Expression of type 1 (interferon gamma) and type 2 (interleukin-13, interleukin-5) cytokines at distinct stages of natural killer cell differentiation from progenitor cells

Abstract

To determine whether production of type 1 and type 2 cytokines defines discrete stages of natural killer (NK) cell differentiation, cytokine expression was analyzed in human NK cells generated in vitro in the presence of interleukin-15 (IL-15) and/or IL-2 from umbilical cord blood hematopoietic progenitors. Like peripheral NK cells, the CD161+/CD56+ NK cells from these cultures contained a tumor necrosis factor alpha (TNF-α)+ granulocyte macrophage-colony-stimulating factor (GM-CSF)+ subset, an interferon gamma (IFN-γ)+ subset, mostly included within the former, and very few IFN-γ/IL-13+ cells.
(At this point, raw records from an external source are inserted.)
Lemma restrict_path (x : Node) (l : list Node) :
  (forall w, ~ requires (x :: l) x w) ->
  forall a b,
    clos_trans_1n Node (requires (x :: l)) a b ->
    In b l ->
    clos_trans_1n Node (requires l) a b.
Proof.
  intros Hx a b Hpath.
  induction Hpath as [a b Hab | a y b Hay Hpath IH]; intros Hb.
  - destruct Hab as [Ha [Hb' Hd]].
    destruct Ha as [<- | Ha].
    + exfalso. apply (Hx b). repeat split; [now left | exact Hb' | exact Hd].
    + apply Relation_Operators.t1n_step. repeat split; assumption.
  - destruct Hay as [Ha [Hy Hd]].
    destruct Ha as [<- | Ha].
    + exfalso. apply (Hx y). repeat split; [now left | exact Hy | exact Hd].
    + destruct Hy as [<- | Hy].
      * exfalso. destruct (first_edge _ _ _ Hpath) as [w Hw]. exact (Hx w Hw).
      * eapply Relation_Operators.t1n_trans; [|exact (IH Hb)]. repeat split; assumption.
Qed.

Lemma scheduled_acyclic (order : list Node) :
  scheduled order ->
  forall c, ~ clos_trans_1n Node (requires order) c c.
Proof.
  induction 1 as [| x l Hready Hmin Hs IH]; intros c Hc.
  - destruct (first_edge _ _ _ Hc) as [w [Hin _]]. contradiction.
  - assert (Hx : forall w, ~ requires (x :: l) x w).
    { intros w [_ [Hw Hd]]. exact (proj1 (ready_spec _ _) Hready w Hw Hd). }
    destruct (first_edge _ _ _ Hc) as [w Hw].
    assert (Hcl : In c l).
    { destruct Hw as [[<- | Hin] [Hw Hd]]; [|exact Hin].
      exfalso. apply (Hx w). repeat split; [now left | exact Hw | exact Hd]. }
    exact (IH c (restrict_path _ _ Hx _ _ Hc Hcl)).
Qed.

Lemma requires_incl (l1 l2 : list Node) (a b : Node) :
  incl l1 l2 ->
  clos_trans Node (requires l1) a b -> clos_trans Node (requires l2) a b.
Proof.
  intros Hi H. induction H as [a b [Ha [Hb Hd]] | a y b _ IH1 _ IH2].
  - apply t_step. repeat split; [now apply Hi | now apply Hi | exact Hd].
  - eapply t_trans; eassumption.
Qed.

Lemma scheduled_suffix (l1 l2 : list Node) :
  scheduled (l1 ++ l2) -> scheduled l2.
Proof.
  induction l1 as [| a l1 IH]; simpl; intros H; [exact H|].
  inversion H; subst. now apply IH.
Qed.

Lemma forallb_false {A} (f : A -> bool) (l : list A) :
  forallb f l = false <-> exists x, In x l /\ f x = false.
Proof.
  induction l as [| a l IH]; simpl.
  - split; [discriminate | intros [x [[] _]]].
  - rewrite andb_false_iff, IH. split.
    + intros [Ha | [x [Hx Hf]]]; [exists a | exists x]; auto.
    + intros [x [[<- | Hx] Hf]]; [now left | right; now exists x].
Qed.

Lemma missing_dependency_spec (ps : list Pass) :
  missing_dependency ps = true <->
  exists p n, In p ps /\ In n (required (info p))
              /\ forall q, In q ps -> pass_name q <> n.
Proof.
  unfold missing_dependency. rewrite existsb_exists. split.
  - intros [p [Hp Hneg]]. apply negb_true_iff in Hneg.
    apply forallb_false in Hneg.
    destruct Hneg as [n [Hn Hprov]].
    exists p, n. repeat split; try assumption.
    intros q Hq Heq. unfold provided in Hprov.
    assert (Ht : existsb (fun q0 : Pass => (pass_name q0 =? n)%string) ps = true).
    { apply existsb_exists. exists q. split; [exact Hq | now apply String.eqb_eq]. }
    congruence.
  - intros [p [n [Hp [Hn Hq]]]]. exists p. split; [exact Hp|].
    apply negb_true_iff. apply forallb_false.
    exists n. split; [exact Hn|].
    unfold provided. destruct (existsb _ ps) eqn:E; [|reflexivity].
    apply existsb_exists in E. destruct E as [q [Hq' He]].
    apply String.eqb_eq in He. exfalso. exact (Hq q Hq' He).
Qed.

(** *** The resolved order *)

Lemma resolve_order_ok (ps : list Pass) (order : list Node) :
  resolve_order ps = Ok order ->
  missing_dependency ps = false
  /\ Permutation order (indexed ps)
  /\ scheduled order.
Proof.
  unfold resolve_order. destruct (missing_dependency ps); [discriminate|].
  intros H. split; [reflexivity|].
  exact (place_ok _ _ _ (indexed_length ps) (indexed_NoDup ps) H).
Qed.

Lemma resolve_order_raise (ps : list Pass) (e : exn) :
  resolve_order ps = Raise e ->
  (e = PassDependencyError /\ missing_dependency ps = true)
  \/ (e = PassCycleError /\ missing_dependency ps = false /\ cyclic ps).
Proof.
  unfold resolve_order. destruct (missing_dependency ps).
  - intros H. injection H as <-. left. split; reflexivity.
  - intros H. right.
    destruct (place_raise (indexed ps) _ _ _ (indexed_length ps) (indexed_NoDup ps)
                (incl_refl _) H) as [-> Hc].
    repeat split. exact Hc.
Qed.

Lemma resolve_order_cyclic (ps : list Pass) :
  missing_dependency ps = false -> cyclic ps ->
  resolve_order ps = Raise PassCycleError.
Proof.
  intros Hm [c Hc].
  destruct (resolve_order ps) as [order | e] eqn:E.
  - exfalso. destruct (resolve_order_ok _ _ E) as [_ [Hperm Hs]].
    apply (scheduled_acyclic _ Hs c).
    apply clos_trans_t1n.
    apply (requires_incl (indexed ps)); [|exact Hc].
    intros y Hy. exact (Permutation_in _ (Permutation_sym Hperm) Hy).
  - destruct (resolve_order_raise _ _ E) as [[_ Hm'] | [-> _]];
      [congruence | reflexivity].
Qed.

Lemma fold_left_raise (l : list Pass) (e : exn) :
  fold_left (fun acc p => m' <- acc ;; apply p m') l (Raise e) = Raise e.
Proof. induction l as [| p l IH]; simpl; [reflexivity | exact IH]. Qed.

Lemma apply_in_order_fold (l : list Pass) (m : IRModule) :
  apply_in_order l m = fold_left (fun acc p => m' <- acc ;; apply p m') l (Ok m).
Proof.
  revert m. induction l as [| p l IH]; intros m; simpl; [reflexivity|].
  destruct (apply p m) as [m1 | e]; simpl.
  - apply IH.
  - symmetry. apply fold_left_raise.
Qed.

Lemma missing_required_spec (ps : list Pass) :
  missing_dependency ps = true <-> missing_required ps.
Proof. exact (missing_dependency_spec ps). Qed.

Lemma indexed_nth (ps : list Pass) (i : nat) (p : Pass) :
  In (i, p) (indexed ps) -> nth_error ps i = Some p.
Proof.
  unfold indexed.
  assert (H : forall (l : list Pass) (k : nat),
             In (i, p) (combine (seq k (List.length l)) l) ->
             k <= i /\ nth_error l (i - k) = Some p).
  { intros l. induction l as [| a l IH]; intros k Hin; [contradiction|].
    simpl in Hin. destruct Hin as [Heq | Hin].
    - injection Heq as <- <-. split; [lia|]. now rewrite Nat.sub_diag.
    - destruct (IH (S k) Hin) as [Hle Hn]. split; [lia|].
      replace (i - k) with (S (i - S k)) by lia. exact Hn. }
  intros Hin. destruct (H ps 0 Hin) as [_ Hn]. now rewrite Nat.sub_0_r in Hn.
Qed.

Lemma indexed_snd (ps : list Pass) : map snd (indexed ps) = ps.
Proof.
  unfold indexed.
  assert (H : forall (l : list Pass) (k : nat),
             map snd (combine (seq k (List.length l)) l) = l).
  { intros l. induction l as [| a l IH]; intros k; simpl; [reflexivity|].
    f_equal. apply IH. }
  apply H.
Qed.

(** C1. [run] applies the passes one after the other, each to the module
    the previous one returned, leaving out those above the ceiling, in
    the order resolved by a topological sort of the graph of [required]
    names: the order holds every input pass once, at its input position;
    every pass comes after all the passes it requires; and each pass
    placed is, among the passes whose requirements are already placed,
    the one of least [opt_level] and, at equal level, the earliest in the
    input.  A [required] name that no provided pass bears makes [run]
    fail with [PassDependencyError], a cycle with [PassCycleError], and
    nothing else makes the ordering fail. *)
Theorem run_resolves_order (m : IRModule) (ps : list Pass) (ceiling : Z) :
  (missing_required ps ->
     run m ps ceiling = Raise PassDependencyError)
  /\ (~ missing_required ps -> cyclic ps ->
        run m ps ceiling = Raise PassCycleError)
  /\ (forall e, resolve_order ps = Raise e ->
        (e = PassDependencyError /\ missing_required ps)
        \/ (e = PassCycleError /\ cyclic ps))
  /\ (forall order, resolve_order ps = Ok order ->
        run m ps ceiling
          = fold_left (fun acc p => m' <- acc ;; apply p m')
              (filter (fun p => (opt_level (info p) <=? ceiling)%Z) (map snd order))
              (Ok m)
        /\ Permutation (map snd order) ps
        /\ NoDup (map fst order)
        /\ (forall i p, In (i, p) order -> nth_error ps i = Some p)
        /\ (forall l1 x l2,
              order = (l1 ++ x :: l2)%list ->
              (forall q, In q order ->
                 In (name (info (snd q))) (required (info (snd x))) ->
                 In q l1)
              /\ (forall y, In y l2 ->
                    (forall q, In q (x :: l2) ->
                       ~ In (name (info (snd q))) (required (info (snd y)))) ->
                    (opt_level (info (snd x)) < opt_level (info (snd y)))%Z
                    \/ (opt_level (info (snd x)) = opt_level (info (snd y))
                        /\ fst x < fst y)))).
Proof.
  split; [|split; [|split]].
  - intros Hm. apply missing_required_spec in Hm.
    unfold Pipeline.run, resolve_order. rewrite Hm. reflexivity.
  - intros Hm Hc. unfold Pipeline.run.
    assert (Hb : missing_dependency ps = false).
    { destruct (missing_dependency ps) eqn:E; [|reflexivity].
      exfalso. apply Hm. now apply missing_required_spec. }
    rewrite (resolve_order_cyclic ps Hb Hc). reflexivity.
  - intros e He. destruct (resolve_order_raise _ _ He) as [[H1 H2] | [H1 [_ H2]]].
    + left. split; [exact H1 | now apply missing_required_spec].
    + right. split; assumption.
  - intros order Ho.
    destruct (resolve_order_ok _ _ Ho) as [_ [Hperm Hs]].
    split; [|split; [|split; [|split]]].
    + unfold Pipeline.run. rewrite Ho. cbn [Py.bind].
      rewrite apply_in_order_fold. reflexivity.
    + rewrite <- (indexed_snd ps). now apply Permutation_map.
    + apply (Permutation_NoDup (l := map fst (indexed ps))).
      * apply Permutation_map. now apply Permutation_sym.
      * apply indexed_NoDup.
    + intros i p Hin. apply indexed_nth. exact (Permutation_in _ Hperm Hin).
    + intros l1 x l2 ->. apply scheduled_suffix in Hs.
      inversion Hs as [| ? ? Hready Hmin _]; subst. split.
      * intros q Hq Hd.
        apply in_app_or in Hq. destruct Hq as [Hq | Hq]; [exact Hq|].
        exfalso. exact (proj1 (ready_spec _ _) Hready q Hq Hd).
      * intros y Hy Hry. apply before_spec. apply Hmin; [exact Hy|].
        now apply ready_spec.
Qed.
(** C1. A flag whose state is on: the variation served is the first
    result that is not empty among those of the override resolver, the
    rule resolver, the default-serve distribution and the default-serve
    fixed variation, in that order; a stage is consulted only when the
    stages before it gave nothing, so the rules are sorted only when no
    override applies; and this is what [evaluate] returns for the flag
    once its prerequisite check has passed. *)
Theorem evaluateFlag_precedence (fuel : nat) (fc : rest.FeatureConfig.t)
    (target : option Target.t) (h : Heap) (a : string) :
  rest.FeatureConfig.State fc = rest.FeatureStateOn ->
  overrideResolver query fuel fc target = Some a ->
  (a <> "" ->
   evaluateFlag query fuel fc target h
   = Some (findVariation (rest.FeatureConfig.Variations fc) a, h)) /\
  (forall b h',
     ruleResolver query fuel fc target h = Some (b, h') ->
     evaluateFlag query fuel fc target h
     = Some (serveVariation fc
               (firstNonEmpty
                  [a; b; defaultServeDistribution fc target;
                   defaultServeVariation fc]),
             if String.eqb a "" then h' else h)) /\
  (forall b h',
     ruleResolver query fuel fc target h = Some (b, h') ->
     firstNonEmpty [a; b; defaultServeDistribution fc target;
                    defaultServeVariation fc] <> "" ->
     evaluateFlag query fuel fc target h
     = Some (findVariation (rest.FeatureConfig.Variations fc)
               (firstNonEmpty
                  [a; b; defaultServeDistribution fc target;
                   defaultServeVariation fc]),
             if String.eqb a "" then h' else h)) /\
  (forall e identifier h0 r b h',
     Evaluator.query e = Some query ->
     Query.GetFlag query identifier = (fc, None) ->
     prerequisiteCheck fuel e fc target h0 = Some (r, h) ->
     prerequisitesHold r = true ->
     ruleResolver query fuel fc target h = Some (b, h') ->
     exists calls,
       evaluate fuel e identifier target (rest.FeatureConfig.Kind fc) h0
       = Some (serveVariation fc
                 (firstNonEmpty
                    [a; b; defaultServeDistribution fc target;
                     defaultServeVariation fc]),
               calls,
               if String.eqb a "" then h' else h)).
Proof.
  intros Hon Ha.
  assert (Hall : forall b h',
    ruleResolver query fuel fc target h = Some (b, h') ->
    evaluateFlag query fuel fc target h
    = Some (serveVariation fc
              (firstNonEmpty
                 [a; b; defaultServeDistribution fc target;
                  defaultServeVariation fc]),
            if String.eqb a "" then h' else h)).
  { intros b h' Hb. rewrite (evaluateFlag_on _ _ _ _ _ Hon), Ha.
    cbn [firstNonEmpty].
    destruct (String.eqb a ""); [|reflexivity].
    by rewrite Hb. }
  split; [|split; [exact Hall|split]].
  - intros Hne. rewrite (evaluateFlag_on _ _ _ _ _ Hon), Ha.
    destruct (String.eqb_spec a ""); [contradiction|].
    by rewrite (serveVariation_nonempty _ _ Hne).
  - intros b h' Hb Hne. rewrite (Hall _ _ Hb).
    by rewrite (serveVariation_nonempty _ _ Hne).
  - intros e identifier h0 r b h' Hq Hget Hcheck Hhold Hb.
    rewrite (evaluate_found fuel e query identifier target _ h0 fc
               Hq Hget eq_refl).
    rewrite Hcheck, Hhold, (Hall _ _ Hb).
    destruct (serveVariation fc _) as [v [err|]] eqn:Es.
    + exists []. by rewrite (serveVariation_error _ _ _ _ Es).
    + by eexists.
Qed.
(** X15. [search] builds its query in a fixed shape: a [page=] field
    first, present exactly when the page is not 1, then only
    [work_search[...]] fields; with every filter at its default there is
    no such field.  The [single_chapter] argument has no effect at all,
    and a non-empty [url] argument is requested as it is, whatever the
    filters.  The request is sent outside any session. *)
Theorem search_request_shape (a : SearchArgs Constraint) (net : list Request) :
  filter_fields_after (page_field (arg_page a)) (the_query a)
  /\ (no_filter a -> fields (the_query a) = page_field (arg_page a))
  /\ (forall v, the_search (with_single_chapter v a) net = the_search a net)
  /\ (arg_url a <> "" ->
      snd (the_search a net) = net ++ [mkRequest GET (arg_url a) [] true None])
  /\ (arg_url a = "" ->
      snd (the_search a net)
      = net ++ [mkRequest GET
                  ("https://archiveofourown.org/works/search?"
                   +:+ Query_string (the_query a)) [] true None]).
Proof.
  split; [|split; [|split; [|split]]].
  - unfold search_query.
    assert (T : forall key text base q,
               (forall t, Py.startswith (key +:+ "=" +:+ t) "work_search["
                          = true) ->
               filter_fields_after base q ->
               filter_fields_after base (add_text key text q)).
    { intros key text base q P Q. unfold add_text.
      destruct (String.eqb text ""); [exact Q|].
      apply filter_fields_add; [apply P|exact Q]. }
    assert (C : forall key c base q,
               (forall t, Py.startswith (key +:+ "=" +:+ t) "work_search["
                          = true) ->
               filter_fields_after base q ->
               filter_fields_after base
                 (add_constraint Constraint Constraint_str key c q)).
    { intros key c base q P Q. unfold add_constraint.
      destruct c as [v|]; [|exact Q].
      apply filter_fields_add; [apply P|exact Q]. }
    cbv zeta.
    assert (B : filter_fields_after (page_field (arg_page a))
                  (if negb (arg_page a =? 1)%Z
                   then add_field ("page=" +:+ pretty (arg_page a)) Query_new
                   else Query_new)).
    { unfold page_field. exists [].
      destruct (arg_page a =? 1)%Z; simpl; split; auto. }
    destruct (arg_completion_status a) as [status|];
      [apply filter_fields_add; [now destruct status|]|];
      repeat first [apply C; [intros t; reflexivity|]
                   | apply T; [intros t; reflexivity|]];
      exact B.
  - intros (H1 & H2 & H3 & H4 & H5 & H6 & H7 & H8 & H9 & H10).
    unfold search_query, page_field.
    rewrite H1, H2, H3, H4, H5, H6, H7, H8, H9, H10. simpl.
    now destruct (arg_page a =? 1)%Z.
  - intros v. reflexivity.
  - intros U. unfold search, search_url. simpl.
    apply String.eqb_neq in U. now rewrite U.
  - intros U. unfold search, search_url. simpl.
    rewrite U. reflexivity.
Qed.

End SearchProperties.

(** ** Further properties: decimal numbers in labels and links *)

Lemma pretty_N_char_digit y :
  (y < 10)%N ->
  Py.is_decimal (pretty_N_char y) = true
  /\ Py.digit_value (pretty_N_char y) = Z.of_N y.
Proof.
  intros H. destruct y as [|p]; [split; reflexivity|].
  do 4 (try destruct p as [p|p|]); try lia; split; reflexivity.
Qed.

Lemma is_decimal_isdigit c : Py.is_decimal c = true -> Py.char_isdigit c = true.
Proof. unfold Py.char_isdigit. now intros ->. Qed.

(** The digits [pretty] writes for a positive number are read back as
    that number. *)
Lemma pretty_N_go_value (x : N) :
  (0 < x)%N ->
  forall s b,
    (exists c l, Py.chars (pretty_N_go x s) = c :: l ++ Py.chars s
                 /\ Forall (fun d => Py.is_decimal d = true) (c :: l))
    /\ Py.literal_value 0 b (Py.chars (pretty_N_go x s))
       = Py.literal_value (Z.of_N x) true (Py.chars s).
Proof.
  induction (N.lt_wf_0 x) as [x _ IH]. intros Hx s b.
  rewrite pretty_N_go_step by exact Hx.
  destruct (pretty_N_char_digit (x `mod` 10)%N) as [D V];
    [now apply N.mod_lt|].
  destruct (N.eq_dec (x `div` 10)%N 0%N) as [Z0|NZ].
  - rewrite Z0, pretty_N_go_0.
    assert (Ex : (x `mod` 10 = x)%N).
    { apply N.mod_small. apply N.div_small_iff in Z0; lia. }
    split.
    + exists (pretty_N_char (x `mod` 10)%N), []. simpl. auto.
    + change (Py.chars (String (pretty_N_char (x `mod` 10)%N) s))
        with (pretty_N_char (x `mod` 10)%N :: Py.chars s).
      simpl. rewrite D, V, Ex. f_equal.
  - assert (Hlt : (x `div` 10 < x)%N) by (apply N.div_lt; lia).
    assert (Hpos : (0 < x `div` 10)%N) by (apply N.neq_0_lt_0; exact NZ).
    destruct (IH _ Hlt Hpos (String (pretty_N_char (x `mod` 10)%N) s) b)
      as [(c & l & E & F) L].
    split.
    + exists c, (l ++ [pretty_N_char (x `mod` 10)%N]).
      rewrite E. simpl. rewrite <- app_assoc. split; [reflexivity|].
      rewrite app_comm_cons. apply Forall_app. split; [exact F|].
      now constructor.
    + rewrite L.
      change (Py.chars (String (pretty_N_char (x `mod` 10)%N) s))
        with (pretty_N_char (x `mod` 10)%N :: Py.chars s).
      simpl. rewrite D, V. f_equal.
      rewrite (N.div_mod x 10) at 3 by lia. lia.
Qed.

(** Writing a number that is at least 0 in decimal and reading it back
    with [int] gives the number; what is written is all digits. *)
Lemma int_pretty (n : Z) :
  0 <= n ->
  Py.int (pretty n) = Some n
  /\ Py.isdigit (pretty n) = true
  /\ Forall (fun d => Py.is_decimal d = true) (Py.chars (pretty n)).
Proof.
  intros Hn. destruct n as [|p|p]; [| |lia].
  - split; [reflexivity|]. split; [reflexivity|]. repeat constructor.
  - change (pretty (Z.pos p)) with (pretty_N_go (N.pos p) "").
    destruct (pretty_N_go_value (N.pos p) ltac:(lia) "" false)
      as [(c & l & E & F) L].
    simpl in E. rewrite app_nil_r in E.
    assert (Fd : Forall (fun d => Py.char_isdigit d = true) (c :: l)).
    { eapply Forall_impl; [exact F|]. intros d. apply is_decimal_isdigit. }
    split; [|split].
    + unfold Py.int. rewrite E, strip_no_space.
      * inversion Fd as [|? ? Hc _]; subst.
        destruct (char_isdigit_not_sign c Hc) as [-> ->].
        rewrite <- E, L. reflexivity.
      * eapply Forall_impl; [exact Fd|]. intros d. apply char_isdigit_not_space.
    + unfold Py.isdigit. rewrite E.
      apply forallb_forall. intros d Hd.
      apply (proj1 (Forall_forall _ _) Fd). now apply list_elem_of_In.
    + now rewrite E.
Qed.

Lemma last_segment_after sep pre t :
  Forall (fun c => Ascii.eqb c sep = false) (Py.chars t) ->
  Py.last_segment sep (pre +:+ String sep t) = t.
Proof.
  intros F. unfold Py.last_segment.
  assert (C : Py.chars (pre +:+ String sep t)
              = Py.chars pre ++ sep :: Py.chars t).
  { induction pre as [|c pre IH]; simpl; [reflexivity|]. now rewrite IH. }
  rewrite C, fold_left_app. simpl. rewrite Ascii.eqb_refl.
  assert (G : forall l,
             Forall (fun c => Ascii.eqb c sep = false) l ->
             forall cur,
               fold_left
                 (fun cur c => if Ascii.eqb c sep then [] else cur ++ [c])
                 l cur = cur ++ l).
  { intros l Fl. induction Fl as [|c l Hc _ IH]; intros cur; simpl.
    { now rewrite app_nil_r. }
    rewrite Hc, IH, <- app_assoc. reflexivity. }
  rewrite (G _ F). simpl. apply str_chars.
Qed.

Lemma decimal_not_slash c : Py.is_decimal c = true -> Ascii.eqb c "/" = false.
Proof.
  destruct c as [[] [] [] [] [] [] [] []]; vm_compute; congruence.
Qed.

(** X16. Page numbers as the site writes them: when the all-digit
    labels of the pagination control are the decimal numbers 1 to [N],
    in that order, the page count is [N]. *)
Theorem page_count_of_numbered_labels (soup pages : Node) (N : Z) :
  Soup.find "ol" [("title", "pagination")] soup = Some pages ->
  1 <= N ->
  page_labels pages = map pretty (page_indices N) ->
  pagination_pages soup = Ok N.
Proof.
  intros Hf HN Hl.
  assert (Parse : labels_parse pages = true).
  { unfold labels_parse. rewrite Hl. apply forallb_forall.
    intros t Ht. apply in_map_iff in Ht. destruct Ht as (i & <- & Hi).
    unfold page_indices in Hi. apply in_map_iff in Hi.
    destruct Hi as (k & <- & _).
    assert (Hk : 0 <= Z.of_nat k) by apply Nat2Z.is_nonneg.
    now rewrite (proj1 (int_pretty (Z.of_nat k) Hk)). }
  assert (Last : page_labels pages
                 = map pretty (page_indices (N - 1)) ++ [pretty N]).
  { rewrite Hl. unfold page_indices.
    replace (Z.to_nat N) with (S (Z.to_nat (N - 1))) by lia.
    rewrite seq_S, !map_app.
    change (map pretty (map Z.of_nat [(1 + Z.to_nat (N - 1))%nat]))
      with [pretty (Z.of_nat (1 + Z.to_nat (N - 1)))].
    replace (Z.of_nat (1 + Z.to_nat (N - 1))) with N by lia.
    reflexivity. }
  rewrite (pagination_pages_by_labels soup pages Hf), Parse, Last, last_snoc.
  assert (H0 : 0 <= N) by lia.
  now rewrite (proj1 (int_pretty N H0)).
Qed.

(** X17. Series numbers as the site writes them: when the deciding link
    of a subscription entry points to [<path>/<n>] with [n] written in
    decimal, and not to a user, the entry is the Series numbered [n]. *)
Theorem series_link_number (workid_from_url : string -> option Z)
        (sub : Node) (e : Entity) (a : Node) (path : string) (n : Z) :
  subscription_entry workid_from_url sub = Ok e ->
  last (List.filter is_kind_link (Soup.find_all "a" [] sub)) = Some a ->
  Soup.getitem_str a "href" = Some (path +:+ "/" +:+ pretty n) ->
  Py.startswith (path +:+ "/" +:+ pretty n) "/users" = false ->
  0 <= n ->
  exists s, e = ESeries s /\ series_id s = Some n.
Proof.
  intros H La Hh Hu Hn. unfold subscription_entry in H.
  destruct (fold_result _ _ sub_locals_init) as [st|] eqn:F; [|discriminate].
  destruct (subscription_links_summary _ _ _ _ F) as (_ & _ & K).
  rewrite La in K. destruct K as (href & Hh' & K).
  rewrite Hh in Hh'. inversion Hh'; subst href. rewrite Hu in K.
  destruct K as (m & T & S & I).
  change (path +:+ "/" +:+ pretty n) with (path +:+ String "/" (pretty n)) in I.
  rewrite last_segment_after in I.
  - rewrite (proj1 (int_pretty n Hn)) in I. inversion I; subst m.
    inversion H; subst. rewrite T. eexists. split; [reflexivity|exact S].
  - eapply Forall_impl; [exact (proj2 (proj2 (int_pretty n Hn)))|].
    intros c. apply decimal_not_slash.
Qed.

Lemma series_link_number_witness :
  exists s,
    ESeries (mkSeries (Some 5) (Some "Saga") []) = ESeries s
    /\ series_id s = Some 5.
Proof.
  apply (series_link_number Fixtures.workid
           (Fixtures.dt_series "/series/5" "Saga")
           (ESeries (mkSeries (Some 5) (Some "Saga") []))
           (Fixtures.series_link "/series/5" "Saga") "/series" 5).
  - reflexivity.
  - reflexivity.
  - reflexivity.
  - reflexivity.
  - lia.
Defined.

Lemma page_count_of_numbered_labels_witness :
  pagination_pages
    (Fixtures.document [Fixtures.pagination ["Previous"; "1"; "2"; "3"; "Next"]])
  = Ok 3.
Proof.
  apply (page_count_of_numbered_labels
           (Fixtures.document
              [Fixtures.pagination ["Previous"; "1"; "2"; "3"; "Next"]])
           (Fixtures.pagination ["Previous"; "1"; "2"; "3"; "Next"]) 3).
  - reflexivity.
  - lia.
  - vm_compute. reflexivity.
Defined.

Lemma subscription_authors_in_document_order_witness :
  work_authors (mkWork (Some 77) (Some "Title") [mkUser (Some "ann")])
  = authors_of (Soup.find_all "a" []
                  (Fixtures.dt_work "/works/77" "Title" "ann")).
Proof.
  apply (subscription_authors_in_document_order Fixtures.workid
           (Fixtures.dt_work "/works/77" "Title" "ann") Fixtures.e_work).
  reflexivity.
Defined.

Lemma subscription_kind_by_last_link_witness :
  exists href,
    Soup.getitem_str (Fixtures.user_link "cat") "href" = Some href
    /\ if Py.startswith href "/users"
       then EUser (mkUser (Some "cat"))
            = EUser (mkUser (Soup.string_of (Fixtures.user_link "cat")))
       else exists s n,
           EUser (mkUser (Some "cat")) = ESeries s /\ series_id s = Some n
           /\ Py.int (Py.last_segment "/" href) = Some n.
Proof.
  apply (subscription_kind_by_last_link Fixtures.workid dt_work_then_user
           (EUser (mkUser (Some "cat")))).
  reflexivity.
Defined.

Lemma subscription_entry_failures_witness :
  subscription_entry Fixtures.workid dt_bare_link = Raise KeyError.
Proof.
  apply (proj2 (subscription_entry_failures Fixtures.workid dt_bare_link)
               [Fixtures.work_link "/works/77" "Title"]
               (Tag "a" [("name", "top")] [NavigableString "top"]) []);
    reflexivity.
Defined.

Lemma get_subscriptions_settles_witness :
  let w1 := snd (get_subscriptions limited_after_page_1 Fixtures.workid
                   Fixtures.no_threads false (mkWorld Fixtures.bob [])) in
  exists l,
    _subscriptions (self w1) = Some l
    /\ (forall x, @Raise (option (list Entity)) HTTPError = Ok x -> x = Some l)
    /\ forall t,
        get_subscriptions limited_after_page_1 Fixtures.workid
          Fixtures.no_threads t w1 = (Ok (Some l), w1).
Proof.
  intros w1.
  apply (get_subscriptions_settles limited_after_page_1 Fixtures.workid
           Fixtures.no_threads (mkWorld Fixtures.bob [])).
  - reflexivity.
  - vm_compute. reflexivity.
Defined.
Instead, most immature CD161+/CD56- NK cells, detectable only in the cultures with IL-2, produced IL-13, TNF-α, and GM-CSF, but not IFN-γ, and contained an IL-5+ subset. In short-term cultures with IL-12 and feeder cells, a proportion of the immature cells acquired the ability to produce IFN-γ. Part of these produced both IFN-γ and IL-13, irrespective of induced CD56 expression. These in vitro data indicate that ability to produce the type 2 cytokines IL-13 and IL-5 defines CD161+ NK cells at intermediate stages of differentiation, and is lost upon terminal functional differentiation, concomitant with acquired ability to produce IFN-γ. © 2002 by The American Society of Hematology.